Somehow I thought about quicksort last night and was reading about it on Wikipedia. The interesting part for me was:
'If we could consistently choose a pivot from the middle 50 percent, we would only have to split the list at most $\log_{4/3} n$.
The choice of the pivot seems to be one possible problem of quicksort that can lead to $O(n^2)$ behavior.

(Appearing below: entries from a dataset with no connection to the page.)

(* ===== verification/RootRecoveryProofs.v ===== *)
(** * The write-ahead journal of a share root

    The journal is an abstract log: idle, or one operation under way
    ([wal_step]).  The theorems hold for every answer of the store, the journal
    and the clock: each swap of the journal is a step of the log
    ([journal_refines_log]), and a root is written only as the pending
    operation of the record the journal was last seen to hold
    ([root_writes_journaled]). *)

From S2P Require Import Prelude.
From S2P Require Import Prog.
From S2P Require Import GoStd.
From S2P Require Import Encoding.
From S2P Require Import Sha256.
From S2P Require Import Json.
From S2P Require Import Model.
From S2P Require Import Rfc3339.
From S2P Require Import Effects.
From S2P Require Import Capability.
From S2P Require Import Trust.
From S2P Require Import MemStore.
From S2P Require Import ClientEncryption.
From S2P Require Import Repository.
From S2P Require Import Closure.
From S2P Require Import Consumer.
From S2P Require Import Bundle.
From S2P Require Import SealedState.
From S2P Require Import PublisherState.
From S2P Require Import RootPublisher.
From S2P Require Import RootRecovery.
From S2P Require Import BundleProofs.

(** ** The log *)

Definition next_revision (committed : option rootRecoveryCommitted) : N :=
  match committed with Some c => (rk_Revision c + 1)%N | None => 1%N end.
(* ===== verification/RecoveryProofs.v ===== *)
(** * Proofs about publication recovery

    The write-ahead discipline of a signed publisher: what it may write to the
    object store and to the journal, in terms of what the journal last told it. *)

From S2P Require Import Prelude.
From S2P Require Import Prog.
From S2P Require Import GoStd.
From S2P Require Import Encoding.
From S2P Require Import Sha256.
From S2P Require Import Json.
From S2P Require Import Model.
From S2P Require Import Effects.
From S2P Require Import Trust.
From S2P Require Import MemStore.
From S2P Require Import ClientEncryption.
From S2P Require Import Repository.
From S2P Require Import FileState.
From S2P Require Import Watermark.
From S2P Require Import Journal.
From S2P Require Import Ancestry.
From S2P Require Import Recovery.

#[local] Existing Instance everything.

Abbreviation journal_value := (PublicationJournalState * PublicationJournalRevision)%type (only parsing).

(** ** What the journal told a process *)

(** The effect of one event on the last known journal value of a channel. *)
Definition view_event (channel : bytes) (v : option journal_value) (ev : event eff)
    : option journal_value :=
  match ev with
  | Ev e x =>
      (match e in eff T return T → option journal_value with
       | PJ_Load c => λ x,
           if c ==? channel then match x with Ok (Some sr) => Some sr | _ => None end else v
       | PJ_CompareAndSwap c _ next => λ x,
           if c ==? channel then match x with Ok rev => Some (next, rev) | Err _ => None end else v
       | _ => λ _, v
       end) x
  end.

Definition journal_view (channel : bytes) (h : history eff) : option journal_value :=
  foldl (view_event channel) None h.

(** The journal reported the state with the revision at some time. *)
Definition reported (channel : bytes) (h : history eff) (st : PublicationJournalState)
    (rev : PublicationJournalRevision) : Prop :=
  Ev (PJ_Load channel) (Ok (Some (st, rev))) ∈ h ∨
  ∃ expected, Ev (PJ_CompareAndSwap channel expected st) (Ok rev) ∈ h.

Lemma journal_view_snoc channel h ev :
  journal_view channel (h ++ [ev]) = view_event channel (journal_view channel h) ev.
Proof. unfold journal_view. by rewrite foldl_app. Qed.

Lemma reported_mono channel h k st rev : reported channel h st rev → reported channel (h ++ k) st rev.
Proof. intros [Hr|[e Hr]]; [left|right; exists e]; apply elem_of_app; by left. Qed.

Lemma journal_view_reported channel h st rev :
  journal_view channel h = Some (st, rev) → reported channel h st rev.
Proof.
  induction h as [|ev h IH] using rev_ind; [done|]. rewrite journal_view_snoc.
  assert (journal_view channel h = Some (st, rev) → reported channel (h ++ [ev]) st rev) as Hold.
  { intros Hv. by apply reported_mono, IH. }
  destruct ev as [X e x]. unfold view_event. destruct e; try done.
  - case_bool_decide as Hc; [subst|done]. destruct x as [[[st' rev']|]|]; try done.
    intros [= -> ->]. left. apply elem_of_app. right. by left.
  - case_bool_decide as Hc; [subst|done]. destruct x as [rev'|]; try done.
    intros [= -> ->]. right. eexists. apply elem_of_app. right. by left.
Qed.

My idea was: If in each step one would use the mean of the partition as pivot, this could increase the speed significantly.
Especially after a few steps, when outliers are in their own division of the list, the mean and median should be very close to each other (once again, looking at large lists).
The additional time during each step to calculate the mean should be $n$. Therefore:

Quicksort estimated time: $nA\log_{4/3} n$

Quicksort_mean estimated time: $2nA\log_{5/3} n$

(5/3 is most likely a conservative estimation by me, could as well be closer to 2, as subsets should quickly be without outliers).
So, starting at around 10,000 entries Quicksort_mean would be (on average) faster than Quicksort. Furthermore, it would never risk to be $O(n^2)$, as it is bound to not take the minimal or maximal element of the stack.

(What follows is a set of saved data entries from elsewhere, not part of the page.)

(* ===== verification/ScanProofs.v ===== *)
(** * What a scan uploads

    A directory digest that a scan returns names a complete tree: every
    manifest and every chunk below it was acknowledged by the object store, and
    every manifest is one that a consumer accepts.  A scan with a selection
    shows nothing outside it. *)

From S2P Require Import Prelude.
From S2P Require Import Prog.
From S2P Require Import GoStd.
From S2P Require Import Encoding.
From S2P Require Import Sha256.
From S2P Require Import Json.
From S2P Require Import Model.
From S2P Require Import Manifests.
From S2P Require Import Effects.
From S2P Require Import Trust.
From S2P Require Import MemStore.
From S2P Require Import ClientEncryption.
From S2P Require Import Repository.
From S2P Require Import Ancestry.
From S2P Require Import Consumer.
From S2P Require Import ConsumerProofs.
From S2P Require Import Reader.
From S2P Require Import Recovery.
From S2P Require Import RecoveryProofs.
From S2P Require Import Os.
From S2P Require Import Scan.
From S2P Require Import Selection.

#[local] Existing Instance everything.

#[local] Opaque pieceLimit batchLimit depthLimit.

(** ** What the operating system and the splitter promise *)

(** The names that an open directory returned so far. *)
Definition listed_event (file : handle) (ev : event eff) : list bytes :=
  match ev with
  | Ev e x =>
      (match e in eff T return T → list bytes with
       | Source op => λ x,
           (match op in src_eff T return T → list bytes with
            | File_ReadDir f _ => λ x, if f ==? file then x.1 else []
            | _ => λ _, []
            end) x
       | _ => λ _, []
       end) x
  end.
Definition listed (file : handle) (h : history eff) : list bytes := mjoin (map (listed_event file) h).

Definition source_name (name : bytes) : Prop := proper_name name ∧ x00 ∉ name.

(** Go's int64. *)
Definition info_typed (info : FileInfo) : Prop :=
  0 ≤ fi_Size info ≤ int64_max ∧ int64_min ≤ fi_ModTime info ≤ int64_max.

(** Sizes and times are int64, sizes are not negative; names are path
    components, and a directory handle returns no name twice; an opened file is
    a new handle; a link target has no NUL; the splitter's pieces are not empty
    and at most the maximum size. *)
Definition source_answer (h : history eff) {X} (op : src_eff X) (x : X) : Prop :=
  (match op in src_eff T return T → Prop with
   | Os_Lstat _ => λ r, ∀ i, r = Ok i → info_typed i
   | Root_Lstat _ => λ r, ∀ i, r = Ok i → info_typed i
   | Root_Stat _ => λ r, ∀ i, r = Ok i → info_typed i
   | File_Stat _ => λ r, ∀ i, r = Ok i → info_typed i
   | Os_Open _ => λ r, ∀ f, r = Ok f → listed f h = []
   | Root_Open _ => λ r, ∀ f, r = Ok f → listed f h = []
   | Root_Readlink _ => λ r, ∀ t, r = Ok t → x00 ∉ t
   | File_ReadDir f _ => λ r, Forall source_name r.1 ∧ NoDup (listed f h ++ r.1)
   | Splitter_Next _ _ _ mx _ => λ r, ∀ d, r = Ok (Some d) → 0 < len d ≤ mx
   | Time_Now => λ t, int64_min ≤ t ≤ int64_max
   | _ => λ _, True
   end) x.

Definition source_rely : rely eff := λ h X e x,
  go_typed h X e x ∧
  (match e in eff T return T → Prop with
   | Source op => λ x, source_answer h op x
   | _ => λ _, True
   end) x.

Lemma listed_app file h h' : listed file (h ++ h') = listed file h ++ listed file h'.
Proof. unfold listed. by rewrite map_app, join_app. Qed.

Lemma listed_snoc file h ev : listed file (h ++ [ev]) = listed file h ++ listed_event file ev.
Proof. rewrite listed_app. unfold listed at 2. simpl. by rewrite app_nil_r. Qed.

(** What was seen of the source after [h0]: the whole listing of a directory, up
    to its io.EOF, and what a name is. *)
Definition listing (h0 h : history eff) (directory : bytes) (names : list bytes) : Prop :=
  ∃ file h1 h2 n batch err, since h0 h1 (Ev (Source (Root_Open directory)) (Ok file)) ∧
    h2 = h1 ++ [Ev (Source (File_ReadDir file n)) (batch, Some err)] ∧ errors_Is err IoEOF = true ∧
    names = listed file h2 ∧ extends h2 h.

Definition kind_of (info : FileInfo) : EntryType :=
  if IsRegular info then EntryFile else if IsDir info then EntryDir else EntrySymlink.

Definition inspected (h0 h : history eff) (path : bytes) (t : EntryType) : Prop :=
  ∃ info, since h0 h (Ev (Source (Root_Lstat path)) (Ok info)) ∧ t = kind_of info.

Lemma listing_mono h0 h h' directory names :
  extends h h' → listing h0 h directory names → listing h0 h' directory names.
Proof.
  intros He (file & h1 & h2 & n & batch & err & ? & ? & ? & ? & Hx). exists file, h1, h2, n, batch, err.
  split_and!; [done..|by etrans].
Qed.

Lemma inspected_mono h0 h h' path t : extends h h' → inspected h0 h path t → inspected h0 h' path t.
Proof. intros He (info & Hs & Ht). exists info. split; [by eapply since_mono|done]. Qed.

(** ** Complete uploads *)

Section Uploads.
Context `{AEADLaws} `{Chunker}.
Variable publisher : Publisher.
Abbreviation repository := (pb_repository publisher).
Abbreviation present := (present repository).

Definition chunk_present (h : history eff) (c : chunkRef) : Prop :=
  ∃ data, piece_of c data ∧ present h (str "chunk") data.

(** A manifest that was put. *)
Definition stored {T} `{JSON T} (h : history eff) (kind : bytes) (d : Digest) (v : T) : Prop :=
  named_by kind d v ∧ present h kind (canonicalJSON v) ∧ d = digestObject kind (canonicalJSON v).

(** An object was acknowledged under the all-zero digest, which the checks of
    manifests refuse. *)
Definition zero_stored (h : history eff) : Prop :=
  ∃ kind data, present h kind data ∧ digestObject kind data = Digest_zero.

Lemma zero_stored_mono h h' : extends h h' → zero_stored h → zero_stored h'.
Proof. intros He (kind & data & Hp & Hd). exists kind, data. split; [by eapply present_mono|done]. Qed.

Lemma or_zero_mono h h' (P : Prop) : extends h h' → P ∨ zero_stored h → P ∨ zero_stored h'.
Proof. intros He [?|?]; [by left|right]. by eapply zero_stored_mono. Qed.

Lemma stored_mono {T} `{JSON T} h h' kind d (v : T) : extends h h' → stored h kind d v → stored h' kind d v.
Proof. intros He (? & Hp & ?). split_and!; [done|by eapply present_mono|done]. Qed.

Lemma present_nonzero h kind data : present h kind data → Digest_IsZero (digestObject kind data) = false ∨ zero_stored h.
Proof.
  intros Hp. destruct (Digest_IsZero (digestObject kind data)) eqn:E; [right|by left].
  exists kind, data. split; [done|]. unfold Digest_IsZero in E. by bool_prop.
Qed.

Lemma stored_digest {T} `{JSON T} h kind d (v : T) :
  stored h kind d v → digest_wf d ∧ (Digest_IsZero d = false ∨ zero_stored h).
Proof. intros (_ & Hp & ->). split; [apply digestObject_wf|by apply present_nonzero]. Qed.

(** The entry's node and everything below it was acknowledged. *)
Inductive uploaded (h : history eff) : dirEntry → Prop :=
| uploaded_file e m :
    de_Type e = EntryFile → stored h (str "file") (de_Node e) m →
    fm_Size m = de_Size e → (file_ok m ∨ zero_stored h) →
    Forall (chunk_present h) (els (fm_Chunks m)) → uploaded h e
| uploaded_symlink e m :
    de_Type e = EntrySymlink → stored h (str "symlink") (de_Node e) m →
    validateSymlinkManifest m = Ok tt → len (els (sm_Target m)) = de_Size e → uploaded h e
| uploaded_dir e m :
    de_Type e = EntryDir → stored h (str "dir") (de_Node e) m → (directory_ok m ∨ zero_stored h) →
    (∀ x, x ∈ els (dm_Entries m) → uploaded h x) → uploaded h e.

Lemma uploaded_mono h h' e : extends h h' → uploaded h e → uploaded h' e.
Proof.
  intros He. induction 1 as [e m ? Hp ? ? Hc|e m ? Hp ? ?|e m ? Hp ? _ IH].
  - eapply uploaded_file; [done|by eapply stored_mono|done|by eapply or_zero_mono|].
    eapply Forall_impl; [exact Hc|]. intros c (data & ? & Hd). exists data. split; [done|].
    by eapply present_mono.
  - eapply uploaded_symlink; try done. by eapply stored_mono.
  - eapply uploaded_dir; [done|by eapply stored_mono|by eapply or_zero_mono|done].
Qed.

(** [tree_paths h P d]: the directory [d] was put with everything its paths go
    through, and [P] are the paths below it. *)
Inductive tree_paths (h : history eff) : (list bytes → Prop) → Digest → Prop :=
| tree_paths_intro d m (below : dirEntry → list bytes → Prop) (P : list bytes → Prop) :
    stored h (str "dir") d m →
    (∀ e, e ∈ els (dm_Entries m) → de_Type e = EntryDir → tree_paths h (below e) (de_Node e)) →
    (∀ path, P path ↔ ∃ e rest, e ∈ els (dm_Entries m) ∧ path = entry_name e :: rest ∧
       (rest = [] ∨ de_Type e = EntryDir ∧ below e rest)) →
    tree_paths h P d.

Lemma tree_paths_mono h h' P d : extends h h' → tree_paths h P d → tree_paths h' P d.
Proof.
  intros He. induction 1 as [d m below P Hs _ IH HP]. by eapply tree_paths_intro; [eapply stored_mono|..].
Qed.

Lemma tree_paths_nonempty h P d path : tree_paths h P d → P path → path ≠ [].
Proof. destruct 1 as [d m below P _ _ HP]. by intros (e & rest & _ & -> & _)%HP. Qed.

(** [mirrors h0 h want directory d]: the tree [d] is what was seen after [h0] of
    the [directory] of the source, restricted to the paths (relative to it) that
    are wanted: each directory of the tree has exactly the wanted names of the
    listing of the directory it stands for, each as what it was inspected to be. *)
Inductive mirrors (h0 h : history eff) : (list bytes → Prop) → bytes → Digest → Prop :=
| mirrors_intro want directory d m names :
    stored h (str "dir") d m → listing h0 h directory names →
    (∀ name, name ∈ entry_name <$> els (dm_Entries m) ↔ name ∈ names ∧ want [name]) →
    (∀ e, e ∈ els (dm_Entries m) → inspected h0 h (path_Join2 directory (entry_name e)) (de_Type e)) →
    (∀ e, e ∈ els (dm_Entries m) → de_Type e = EntryDir →
       mirrors h0 h (λ path, want (entry_name e :: path)) (path_Join2 directory (entry_name e)) (de_Node e)) →
    mirrors h0 h want directory d.

Lemma mirrors_mono h0 h h' want directory d :
  extends h h' → mirrors h0 h want directory d → mirrors h0 h' want directory d.
Proof.
  intros He. induction 1 as [want directory d m names Hs Hl Hn Hi _ IH].
  eapply mirrors_intro; [by eapply stored_mono|by eapply listing_mono|done| |done].
  intros e Hin. eapply inspected_mono; [done|by apply Hi].
Qed.

Lemma mirrors_iff h0 h want want' directory d :
  (∀ path, path ≠ [] → want path ↔ want' path) →
  mirrors h0 h want directory d → mirrors h0 h want' directory d.
Proof.
  intros Hw Hm. revert want' Hw. induction Hm as [want directory d m names Hs Hl Hn Hi _ IH]. intros want' Hw.
  eapply mirrors_intro; [done|done| |done|].
  - intros name. by rewrite <- Hw.
  - intros e Hin Ht. apply IH; [done|done|]. intros path _. by apply Hw.
Qed.

Definition uploaded_root (h : history eff) (d : Digest) : Prop := uploaded h (rootEntry d).

Lemma uploaded_node h e d :
  de_Type e = EntryDir → de_Node e = d → uploaded_root h d → uploaded h e.
Proof.
  intros Ht <- Hu. inversion Hu as [? m Ht'|? m Ht'|? m _ Hs Hok Hx]; subst;
    [by vm_compute in Ht'..|]. by eapply uploaded_dir.
Qed.
End Uploads.

(** ** Sorting *)

Lemma insertEntry_perm e l : insertEntry e l ≡ₚ e :: l.
Proof.
  induction l as [|x l IH]; simpl; [done|]. destruct (bytes_Compare _ _); [done|done|].
  rewrite IH. apply Permutation_swap.
Qed.

Lemma sortEntries_perm l : sortEntries l ≡ₚ l.
Proof. induction l as [|e l IH]; simpl; [done|]. by rewrite insertEntry_perm, IH. Qed.

Lemma insertEntry_sorted e l :
  StronglySorted name_lt l → entry_name e ∉ entry_name <$> l →
  StronglySorted name_lt (insertEntry e l).
Proof.
  induction 1 as [|x l Hs IH Hf]; simpl; [by repeat constructor|].
  rewrite not_elem_of_cons. intros [Hne Hnin].
  destruct (bytes_Compare (els (de_Name e)) (els (de_Name x))) eqn:E.
  - by apply bytes_Compare_eq in E.
  - constructor; [by constructor|]. constructor; [done|]. eapply Forall_impl; [exact Hf|].
    intros y Hy. by eapply bytes_lt_trans.
  - constructor; [by apply IH|]. rewrite insertEntry_perm. constructor; [|done].
    unfold name_lt, bytes_lt, entry_name. by rewrite bytes_Compare_antisym, E.
Qed.

Lemma sortEntries_sorted l :
  NoDup (entry_name <$> l) → StronglySorted name_lt (sortEntries l).
Proof.
  induction l as [|e l IH]; simpl; [constructor|]. intros [Hn Hl]%NoDup_cons.
  apply insertEntry_sorted; [by apply IH|]. by rewrite sortEntries_perm.
Qed.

My main question is: Did I miss anything? I have to admit, I never implemented quicksort myself, so I might miss out on other parts of the whole thing (storage, etc.)

Solution

Using the mean for your partition does not prevent the $\Omega(n^2)$ worst-case behavior. It occurs when the input list is exponentially increasing. Consider the input:

$1,n^2,n^3,\ldots,n^n$

The mean of this set is (asymptotically) $n^{n-1}$ so you obtain the worst partition possible. This is a bit of a cheat considering that storing the list takes $\Omega(n^2)$ space if the numbers are represented as integers. But if you are sorting floating-point numbers then this scenario is concievable.

However, it is possible to calculate the median of a set (or any other order statistic for that matter) in $O(n)$ time so if you really care about run time guarantees for quick sort you should use that rather than the mean.

However, in all practical scenarios the additional cost of computing the mean/median is so large that picking a random pivot almost always is faster.